セディ「日本、すごく少ない、なぜ?不思議」
理人「今の処欧米に比べたら日本は圧倒的に
 死者重症者少ない。でも今に同じように医
 療崩壊するぞとやたらマスコミ煽ってるな」
七月「今日定期受診で大学病院行って来たけ
 ど、いつもより患者も全然少なかったよ。
 皆キャンセルしたみたい」
理人「重症患者が溢れて医療崩壊というより、
 日本の場合マスクや防護服なんかの物資の
 不足の方が医療圧迫してるんじゃないかな」
七月「マスク私もなくなる。持病あるから元
 元マスクしてと、ドクター指示出てるのに」
セディ「C国が輸出ストップしたからだネ」
理人「生物兵器開発かとも囁かれてるけど、
 それはともかくとしてもあそこからウイル
 ス広まったのは確かなのにな。日本の会社
 が作ったマスクまで警官が見張ってるって」
七月「日本はお人好しにも、困ってた時に空
 輸までしてあげたのにね」
セディ「一国の世界制覇、間違いネ」
理人「一帯一路なんて一国が世界征服するよ
 うな政策、企みの歪みじゃね?ウイルスも」
セディ「バッタの大群みたいネ」
七月「前に微生物学の教授が言ってたんだけ
 ど、微生物の世界では、ある種の菌が別の
 種の菌と闘って生存競争するとき、勝った
 方は一定の個数で止まるの。それよりは増
 えようとしない。6対4と決まってるらし
 い。
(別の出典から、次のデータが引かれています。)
(* ===== verification/RefCalls.v ===== *)
(** * The system calls that open and close files keep the reference counts

    For any references [d] that others hold: [sys_dup], [sys_close], [sys_open],
    [sys_pipe], [fork] and [exit] return in a state with the same [d], and
    asleep they are [between]. *)

From stdpp Require Import base list gmap strings.
From Stdlib Require Import ZArith Lia.
From S2P Require Import Prelude Hoare Mem Layout Kalloc Vm Sleeplock FsFormat Store Fs Kernel Sched File Proc ProcSpec.
From S2P Require Import Exec Arg Sysfile Sysproc PipeSpec KernelInv SyscallKeeps FileRefs.
Open Scope Z_scope.

Section RefCalls.
Context {S Dv : Type} `{!TxOps S} `{!OpOps S}.
Local Abbreviation K := (kstate S Dv).
Implicit Types (k : K) (d : nat -> Z) (p : nat) (L : list (option nat) -> Prop).
Context (kend trampoline forkret : Z).

Definition any_files : list (option nat) -> Prop := fun _ => True.
Local Abbreviation bal p d := (held (S := S) (Dv := Dv) p any_files None d).

(** The references change only in how they are written. *)
Lemma triple_held_ext {A} p L ex d d' (m : M K A) Q B : (forall h, d h = d' h) -> triple (held p L ex d') m Q B -> triple (held p L ex d) m Q B.
Proof. intros E Hm. eapply triple_conseq; [exact Hm| |done]. intros k Hk. by eapply held_ext. Qed.
Lemma held_weaken p L L' ex d k : (forall l, L l -> L' l) -> held p L ex d k -> held p L' ex d k.
Proof. intros HL []. split; auto. Qed.

Lemma triple_sys_dup p d : triple (bal p d) sys_dup (fun _ => bal p d) (between d).
Proof.
  unfold sys_dup. eapply triple_bind; [by apply triple_argfd; apply _|]. intros [[fd f]|]; [|by intros k Hk].
  eapply triple_pre with (P := fun k => bal p d k /\ (f < nfile)%nat); [apply triple_pure; intros Hf| ].
  2: { intros k (_ & Hf & Hk). split; [by eapply held_weaken|done]. }
  eapply triple_bind; [by apply triple_fdalloc|]. intros r. cbn beta. destruct (r <? 0); [by intros k Hk|].
  eapply triple_bind; [eapply triple_conseq; [apply triple_filedup|by intros k (H & _); exact H|done]|].
  intros r' k [_ Hk]. cbn. eapply held_ext; [|by eapply held_weaken; [|exact Hk]]. refs_lia.
Qed.

Lemma triple_sys_close p d : triple (bal p d) (sys_close kend) (fun _ => bal p d) (between d).
Proof.
  unfold sys_close. eapply triple_bind; [by apply triple_argfd; apply _|]. intros [[fd f]|]; [|by intros k Hk].
  eapply triple_pre with (P := fun k => held p (fun l => any_files l /\ at_fd (Z.to_nat fd) f l) None d k /\ (Z.to_nat fd < Z.to_nat NOFILE)%nat);
    [apply triple_pure; intros Hfd|by intros k (? & ? & ?)].
  apply triple_get. intros p'. eapply triple_pre with (P := fun k => held p _ None d k /\ p' = p); [apply triple_pure; intros -> | ].
  2: { intros k [Hk ->]. split; [exact Hk|apply Hk]. }
  eapply triple_bind; [by apply (triple_clear p _ any_files None d (Z.to_nat fd) f); [|intros l []|]|]. intros [].
  eapply triple_bind; [apply triple_fileclose; apply _|]. intros [] k Hk. cbn. eapply held_ext; [|exact Hk]. refs_lia.
Qed.

Lemma triple_sys_open p d : triple (bal p d) (sys_open kend) (fun _ => bal p d) (between d).
Proof.
  unfold sys_open. kstep. destruct a as [n path]. kstep; [by intros k Hk|]. do 3 kstep. destruct a1 as [ip|]; [|by intros k Hk].
  kstep. cbn zeta. kstep; [apply triple_kept; krun|].
  eapply triple_bind; [apply triple_filealloc|]. intros [f|]; [|apply triple_kept; krun].
  eapply triple_pre with (P := fun k => bal p (adj f 1 d) k /\ (f < nfile)%nat); [apply triple_pure; intros Hf|tauto].
  eapply triple_bind; [by apply triple_fdalloc|]. intros r. cbn beta. destruct (r <? 0).
  - eapply triple_bind; [apply triple_fileclose; apply _|]. intros []. apply (triple_held_ext p any_files None _ d); [refs_lia|].
    apply triple_kept; krun.
  - eapply triple_pre with (P := bal p d); [|intros k [Hk _]].
    + apply triple_kept; krun.
    + eapply held_ext; [|by eapply held_weaken; [|exact Hk]]. refs_lia.
Qed.

(** *** Pipes *)

Lemma triple_pipealloc_bad p d f0 f1 : triple (bal p (adj f1 1 (adj f0 1 d))) (pipealloc_bad kend (Some f0) (Some f1)) (fun o k => o = None /\ bal p d k) (between d).
Proof.
  unfold pipealloc_bad. eapply triple_bind; [apply triple_fileclose; apply _|]. intros [].
  eapply triple_bind; [apply triple_fileclose; apply _|]. intros [] k Hk. split; [done|]. eapply held_ext; [|exact Hk]. refs_lia.
Qed.
(** Allocating a page does not go to sleep. *)
Lemma keeps_kalloc (P B : K -> Prop) `{!Frame P} : keeps P B (Mem kalloc) (fun _ => True).
Proof. intros k Hk. unfold Mem, zoomM, kalloc. split; [by apply frame_mem|done]. Qed.

Lemma triple_pipealloc p d : triple (bal p d) (pipealloc kend)
  (fun o k => match o with Some (rf, wf) => bal p (adj wf 1 (adj rf 1 d)) k /\ ((rf < nfile)%nat /\ (wf < nfile)%nat) | None => bal p d k end) (between d).
Proof.
  unfold pipealloc. eapply triple_bind; [apply triple_filealloc|]. intros [f0|]; [|by intros k Hk].
  eapply triple_pre with (P := fun k => bal p (adj f0 1 d) k /\ (f0 < nfile)%nat); [apply triple_pure; intros Hf0|tauto].
  eapply triple_bind; [apply triple_filealloc|]. intros [f1|].
  - eapply triple_pre with (P := fun k => bal p (adj f1 1 (adj f0 1 d)) k /\ (f1 < nfile)%nat); [apply triple_pure; intros Hf1|tauto].
    eapply triple_seq; [apply keeps_kalloc; apply _|]. intros pi. kstep.
    { eapply triple_conseq; [apply triple_pipealloc_bad|done|]. by intros o k [-> Hk]. }
    eapply triple_then with (F := fun l => length l = Z.to_nat PIPESIZE).
    { intros k Hk. unfold Mem, zoomM, getM. split; [by apply frame_mem|apply length_mread]. }
    intros junk Hj. eapply triple_seq.
    { apply keeps_setpipe. apply _. intros _ _. split; cbn; [done|lia..|by vm_compute]. }
    intros _. do 2 kstep. by intros k Hk.
  - eapply triple_bind; [apply triple_fileclose; apply _|]. intros [] k Hk. cbn. eapply held_ext; [|exact Hk]. refs_lia.
Qed.

Lemma triple_pipe_undo p L d rf wf : triple (held (S := S) (Dv := Dv) p L None (adj wf 1 (adj rf 1 d))) (pipe_undo kend rf wf) (fun _ => bal p d) (between d).
Proof.
  unfold pipe_undo. eapply triple_bind; [apply triple_fileclose; apply _|]. intros [].
  eapply triple_bind; [apply triple_fileclose; apply _|]. intros [] k Hk. cbn. eapply held_ext; [|by eapply held_weaken; [|exact Hk]]. refs_lia.
Qed.
Lemma at_fd_insert fd f fd' v l : nth fd' l None = None -> at_fd fd f l -> at_fd fd f (<[fd' := v]> l).
Proof.
  unfold at_fd. intros Hn Hf. assert (fd' <> fd) by congruence. by rewrite nth_lookup, list_lookup_insert_ne, <- nth_lookup by done.
Qed.

Lemma triple_sys_pipe p d : triple (bal p d) (sys_pipe kend) (fun _ => bal p d) (between d).
Proof.
  unfold sys_pipe. apply triple_get. intros p'. eapply triple_pre with (P := fun k => bal p d k /\ p' = p); [apply triple_pure; intros ->|].
  2: { intros k [Hk ->]. split; [done|apply Hk]. }
  kstep. eapply triple_bind; [apply triple_pipealloc|]. intros [[rf wf]|]; [|by intros k Hk]. apply triple_pure. intros [Hrf Hwf]. cbn zeta.
  eapply triple_bind; [by apply triple_fdalloc|]. intros fd0. cbn beta. destruct (fd0 <? 0) eqn:E0; [apply triple_pipe_undo|].
  apply triple_pure. intros [Hfd0 _].
  eapply triple_bind; [apply triple_fdalloc; [done|intros l fd Hl []; split; [done|by apply at_fd_insert]]|]. intros fd1. cbn beta. destruct (fd1 <? 0) eqn:E1.
  { eapply triple_bind; [apply (triple_clear p _ any_files None _ (Z.to_nat fd0) rf); [done|by intros l []|done]|]. intros [].
    apply (triple_held_ext p _ None _ (adj wf 1 (adj rf 1 d))); [refs_lia|]. apply triple_pipe_undo. }
  apply triple_pure. intros [Hfd1 Hne]. specialize (Hne (Z.to_nat fd0) rf (fun l H => proj2 H)).
  apply (triple_held_ext p _ None _ d); [refs_lia|].
  kstep. kstep. eapply triple_seq; [krun|]. intros r. kstep; [|intros k Hk; by eapply held_weaken; [|exact Hk]].
  eapply triple_bind; [apply (triple_clear p _ (at_fd (Z.to_nat fd1) wf) None _ (Z.to_nat fd0) rf); [done|by intros l [[_ ?] _]|]|].
  { intros l [_ Hl]. unfold at_fd. by rewrite nth_lookup, list_lookup_insert_ne, <- nth_lookup by done. }
  intros []. eapply triple_bind; [by apply (triple_clear p _ any_files None _ (Z.to_nat fd1) wf)|]. intros []. apply triple_pipe_undo.
Qed.

(** ** kernel/proc.c *)

Definition empty_upto (m : nat) (l : list (option nat)) : Prop := forall j, (j < m)%nat -> nth j l None = None.

Lemma triple_exit_files p d m n : (m + n <= Z.to_nat NOFILE)%nat ->
  triple (held (S := S) (Dv := Dv) p (empty_upto m) None d)
    (for_each (seq m n) (fun fd =>
       let! f := getp p (fun x => nth fd (p_ofile x) None) in
       match f with
       | None => retM tt
       | Some f =>
           do! fileclose kend f in
           setp p (fun x => set_p_ofile (<[fd := None]> (p_ofile x)) x)
       end))
    (fun _ => held p (empty_upto (m + n)) None d) (between d).
Proof.
  revert m. induction n as [|n IH]; intros m Hm; cbn [seq for_each]; [intros k Hk; by rewrite Nat.add_0_r|].
  eapply triple_bind with (Q := fun _ => held p (empty_upto (Datatypes.S m)) None d); [|intros []; replace (m + Datatypes.S n)%nat with (Datatypes.S m + n)%nat by lia; apply IH; lia].
  apply triple_get. intros [f|].
  - eapply triple_pre with (P := held p (fun l => empty_upto m l /\ at_fd m f l) None d).
    2: { intros k [[Hc Ha Hp HL] Hf]. split; try done. }
    eapply triple_bind; [apply triple_fileclose; apply _|]. intros [].
    eapply triple_conseq; [apply (triple_clear p (fun l => empty_upto m l /\ at_fd m f l) (empty_upto (Datatypes.S m)) None (adj f (-1) d) m f); [lia|by intros l []|]|done|].
    + intros l [Hl _] j Hj. rewrite nth_lookup, list_lookup_insert. case_decide; [done|]. rewrite <- nth_lookup.
      destruct (decide (j = m)) as [->|]; [|apply Hl; lia]. rewrite nth_overflow; [done|]. lia.
    + intros [] k Hk. eapply held_ext; [|exact Hk]. refs_lia.
  - intros k [[Hc Ha Hp HL] Hn]. split; try done. intros j Hj. destruct (decide (j = m)) as [->|]; [done|apply HL; lia].
Qed.

Lemma triple_exit p d status : is_int status -> triple (bal p d) (exit kend status) (fun _ => counted None d) (between d).
Proof.
  intros Hst. unfold exit. apply triple_get. intros p'. eapply triple_pre with (P := fun k => bal p d k /\ p' = p); [apply triple_pure; intros ->|].
  2: { intros k [Hk ->]. split; [done|apply Hk]. }
  kstep. kstep; [by intros k Hk|].
  eapply triple_bind; [eapply triple_pre; [apply (triple_exit_files p d 0 (Z.to_nat NOFILE)); lia|]|].
  { intros k Hk. apply (held_weaken p any_files); [|exact Hk]. intros l _ j Hj. lia. }
  intros []. krun. intros k [Hc Ha Hp HL]. apply counted_same_files; [done|apply kernel_ok_state, Hc|done|]. intros _ _ fd.
  destruct (proc_ok_at k p (ct_ok _ _ _ Hc)) as [_ [Hl _]].
  destruct (decide (fd < Z.to_nat NOFILE)%nat); [apply HL; lia|apply nth_overflow; lia].
Qed.
Lemma triple_sys_exit p d : triple (bal p d) (sys_exit kend) (fun _ => bal p d) (between d).
Proof.
  unfold sys_exit. eapply triple_then; [apply keeps_argint; apply _|]. intros n Hn. eapply triple_bind; [by apply triple_exit|].
  intros [] k Hk. exists None, (fun _ => 0). split; [lia|]. eapply counted_ext; [|exact Hk]. intros f. lia.
Qed.

(** The child's descriptors from [m] on are still free. *)
Definition empty_from (np m : nat) (k : K) : Prop := forall j, (m <= j)%nat -> nth j (p_ofile (proc_at k np)) None = None.
Lemma triple_fork_files p np d m n : (np < nproc)%nat -> (m + n <= Z.to_nat NOFILE)%nat ->
  triple (fun k => held p any_files (Some np) d k /\ empty_from np m k)
    (for_each (seq m n) (fun i =>
       let! f := getp p (fun x => nth i (p_ofile x) None) in
       match f with
       | None => retM tt
       | Some f =>
           let! f := filedup f in
           setp np (fun x => set_p_ofile (<[i := Some f]> (p_ofile x)) x)
       end))
    (fun _ => held p any_files (Some np) d) (between d).
Proof.
  intros Hnp. revert m. induction n as [|n IH]; intros m Hm; cbn [seq for_each]; [by intros k [Hk _]|].
  eapply triple_bind with (Q := fun _ k => held p any_files (Some np) d k /\ empty_from np (Datatypes.S m) k); [|intros []; apply IH; lia].
  apply triple_get. intros [f|].
  - intros k [[Hk He] Hf]. pose proof (ofile_at k p m (ct_ok _ _ _ (he_counted _ _ _ _ _ Hk))) as Hb. rewrite <- Hf in Hb.
    pose proof (triple_filedup p any_files (Some np) d f (fun _ => True) k Hk) as Hdup. revert Hdup. unfold filedup, bindM, getf, getM.
    destruct (f_ref (file_at k f) <? 1); [done|]. cbn [setf modifyM retM]. intros [_ Hk']. unfold setf, modifyM in *. fold (updf f (fun x => set_f_ref (f_ref x + 1) x) k) in *.
    set (k' := updf f _ k) in *. assert (Hm0 : nth m (p_ofile (proc_at k' np)) None = None) by (apply He; lia). cbn beta iota. split.
    + fold (with_fd np m (Some f) k'). eapply held_ext; [|eapply (held_with_fd p any_files any_files (Some np) _ np m (Some f) k' Hk')]; try done; [|lia|by right; left|].
      * intros h. cbn beta. rewrite Hm0. refs_lia.
      * intros l _ _. by case_decide.
    + intros j Hj. fold (upd np (fun x => set_p_ofile (<[m := Some f]> (p_ofile x)) x) k').
      rewrite proc_at_upd_eq by (rewrite (ko_nproc _ (ct_ok _ _ _ (he_counted _ _ _ _ _ Hk'))); lia). cbn [p_ofile set_p_ofile].
      rewrite nth_lookup, list_lookup_insert_ne, <- nth_lookup by lia. apply He. lia.
  - intros k [[Hk He] _]. split; [done|]. intros j Hj. apply He. lia.
Qed.

Lemma triple_fork p d : triple (bal p d) (fork kend trampoline forkret) (fun _ => bal p d) (between d).
Proof.
  unfold fork. apply triple_get. intros p'. eapply triple_pre with (P := fun k => bal p d k /\ (p' = p /\ (p < nproc)%nat)); [apply triple_pure; intros [-> Hp]|].
  2: { intros k [Hk ->]. pose proof (ko_cur k (frame_ok (P := bal p d) k Hk)) as Hc. rewrite (he_cur _ _ _ _ _ Hk) in *. done. }
  eapply triple_bind; [apply triple_allocproc; apply _|]. intros [np|]; [|by intros k [Hk _]]. cbn [fresh_proc].
  eapply triple_pre with (P := fun k => (bal p d k /\ dead (p_state (proc_at k np))) /\ (np < nproc)%nat); [apply triple_pure; intros Hnp|tauto].
  kstep. destruct H as (k0 & [Hk0 _] & Ha). assert (Hf : fields_ok a) by (rewrite Ha; apply proc_ok_at, (frame_ok (P := bal p d)), Hk0). clear k0 Hk0 Ha.
  kstep. kstep. kstep.
  { eapply triple_seq; [apply keeps_freeproc; apply _|]. by intros [] k [Hk _]. }
  kstep. kstep. kstep. kstep. eapply triple_bind with (Q := fun _ => held p any_files (Some np) d).
  { eapply triple_pre; [apply (triple_fork_files p np d 0 (Z.to_nat NOFILE)); [done|lia]|]. intros k [[Hc Ha Hcur HL] Hd].
    pose proof (ct_dead _ _ _ Hc np ltac:(done) Hd) as Hno. split; [|intros j _; apply Hno].
    split; try done. destruct Hc as [Hok Hr Hdd]. split; try done. intros i _. by apply Hdd. }
  intros []. destruct (p_cwd a) as [cwd|]; [|by intros k Hk]. destruct Hf. do 6 kstep.
  eapply triple_bind with (Q := fun _ => bal p d); [|by intros [] k Hk].
  intros k Hk. pose proof (tables_live (P := held p any_files (Some np) d) np RUNNABLE k ltac:(auto with keeps) Hk) as [Hc' Ha' Hp' HL'].
  split; try done. destruct Hc' as [Hok Hr Hdd]. split; try done. intros i _.
  destruct (decide (i = np)) as [->|]; [|apply Hdd; congruence]. pose proof (ct_ok _ _ _ (he_counted _ _ _ _ _ Hk)) as Hok0. pose proof (ko_nproc k Hok0).
  fold (upd np (set_p_state RUNNABLE) k). rewrite proc_at_upd_eq by lia. by intros [?|[?|?]].
Qed.
End RefCalls.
たぶん共存共栄が必要だと分かってる。
 敵を全滅させて自分たちだけ繁栄しても、
 やがて害が自らにも降りかかってくるって」
理人「生態系バランスで?」
七月「うん。繁栄する社会とは種の数が多く、
 個数が少ないこと。反対に種の数が少なく
 なって個体数が増えると、滅びるんだって」
理人「ああ、バッタの大群とか、個数が一気
 に膨大になるもんな。それで作物食い尽く
 したりして、他の種の生き物とかも被害く
 らって、滅びる種属も出てくるんだろうな」
セディ「外来種にやられる希少種とか。生態
 系バランスがどんどん狂っていくネ」
理人「モンゴル帝国とか一時期巨大に拡大し
 たのに、今じゃ見る影もなし」
七月「あと前に読んだ公衆衛生学だか栄養学
 かの本にあったんだけど、全世界の総人口
 を飢えさせない位の食料は、全世界まとめ
 るとあるんだって。もちろん国によっての
 偏りや廃棄率の問題等もあり、それが行き
 渡るのは難しいんだろうけど、皆が争って
 奪い合う必要ない程にはコントロール次第
 でできるということ。飢えないならとりあ
 えず戦争に駆り立てられる必要もないし」
セディ「オー、ワンダフル!」
七月「もっとも、少し前の統計なので今現在
 の世界人口や気象変動とかでどうなってる
 かは知らないんだけど……それに現実はそ
 んなに甘くなくて、程々を知る指導者ばか
 りじゃないし、偏った考えで後先考えず暴
 走したり、間違った方針に気づかなかった
 りで中々簡単じゃないとは思うけど……」
理人「でも、やりようによってはできると」
七月「節度を守れば……?」
理人「一国の覇権拡大やってる場合じゃない」
セディ「生態系バランス!」
   七月が時計に目を遣る。7時を指して
   いる。TV画面に首相の会見が映る。 
   「……本日緊急事態宣言を発出致しま
   した」と言う声にじっと見入る七月。